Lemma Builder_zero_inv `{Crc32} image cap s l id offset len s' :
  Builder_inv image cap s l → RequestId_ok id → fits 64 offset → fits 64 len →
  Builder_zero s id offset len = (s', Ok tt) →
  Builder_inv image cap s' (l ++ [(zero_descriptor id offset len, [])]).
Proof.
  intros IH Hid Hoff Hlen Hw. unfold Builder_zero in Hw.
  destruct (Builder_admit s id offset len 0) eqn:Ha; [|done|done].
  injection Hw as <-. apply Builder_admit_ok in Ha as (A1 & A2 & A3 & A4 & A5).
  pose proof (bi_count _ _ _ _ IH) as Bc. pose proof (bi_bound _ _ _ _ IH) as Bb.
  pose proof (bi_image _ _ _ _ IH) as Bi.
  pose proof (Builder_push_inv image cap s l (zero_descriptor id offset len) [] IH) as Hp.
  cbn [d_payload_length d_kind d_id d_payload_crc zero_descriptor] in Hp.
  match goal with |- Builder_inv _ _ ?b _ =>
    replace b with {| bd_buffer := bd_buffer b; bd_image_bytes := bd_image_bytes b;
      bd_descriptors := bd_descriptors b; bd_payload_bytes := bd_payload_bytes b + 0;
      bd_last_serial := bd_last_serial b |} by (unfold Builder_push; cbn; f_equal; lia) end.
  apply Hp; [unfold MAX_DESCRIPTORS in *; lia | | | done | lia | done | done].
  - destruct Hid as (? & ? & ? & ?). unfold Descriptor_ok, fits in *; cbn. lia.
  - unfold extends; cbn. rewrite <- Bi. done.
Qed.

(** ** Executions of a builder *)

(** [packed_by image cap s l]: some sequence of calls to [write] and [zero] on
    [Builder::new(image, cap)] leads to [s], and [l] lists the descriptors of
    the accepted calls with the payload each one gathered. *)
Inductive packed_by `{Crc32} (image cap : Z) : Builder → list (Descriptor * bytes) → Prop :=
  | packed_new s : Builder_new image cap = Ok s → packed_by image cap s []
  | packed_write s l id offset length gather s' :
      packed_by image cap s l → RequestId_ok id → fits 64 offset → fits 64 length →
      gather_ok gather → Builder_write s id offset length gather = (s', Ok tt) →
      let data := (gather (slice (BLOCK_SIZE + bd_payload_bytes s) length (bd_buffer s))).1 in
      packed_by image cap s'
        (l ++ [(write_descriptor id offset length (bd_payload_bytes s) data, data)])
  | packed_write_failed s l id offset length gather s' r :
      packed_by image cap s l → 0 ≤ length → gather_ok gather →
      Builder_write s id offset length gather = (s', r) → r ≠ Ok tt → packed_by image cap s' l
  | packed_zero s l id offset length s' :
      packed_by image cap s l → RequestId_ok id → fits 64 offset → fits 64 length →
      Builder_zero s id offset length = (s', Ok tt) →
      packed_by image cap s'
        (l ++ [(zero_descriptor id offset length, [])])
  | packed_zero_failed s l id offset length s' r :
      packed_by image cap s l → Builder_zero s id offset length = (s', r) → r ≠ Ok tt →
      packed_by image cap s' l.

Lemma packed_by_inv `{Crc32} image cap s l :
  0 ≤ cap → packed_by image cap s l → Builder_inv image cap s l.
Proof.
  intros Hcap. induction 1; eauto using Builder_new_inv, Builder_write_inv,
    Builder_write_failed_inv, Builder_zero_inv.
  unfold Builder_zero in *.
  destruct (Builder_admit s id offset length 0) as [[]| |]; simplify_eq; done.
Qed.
▬▬▬▬▬▬▬▬▬▬
**PROBLEM DESCRIPTION**
Lines containing the string "Lemma" in the listing: say how many there are, giving only the number.

**EXERCISE RESULT**
2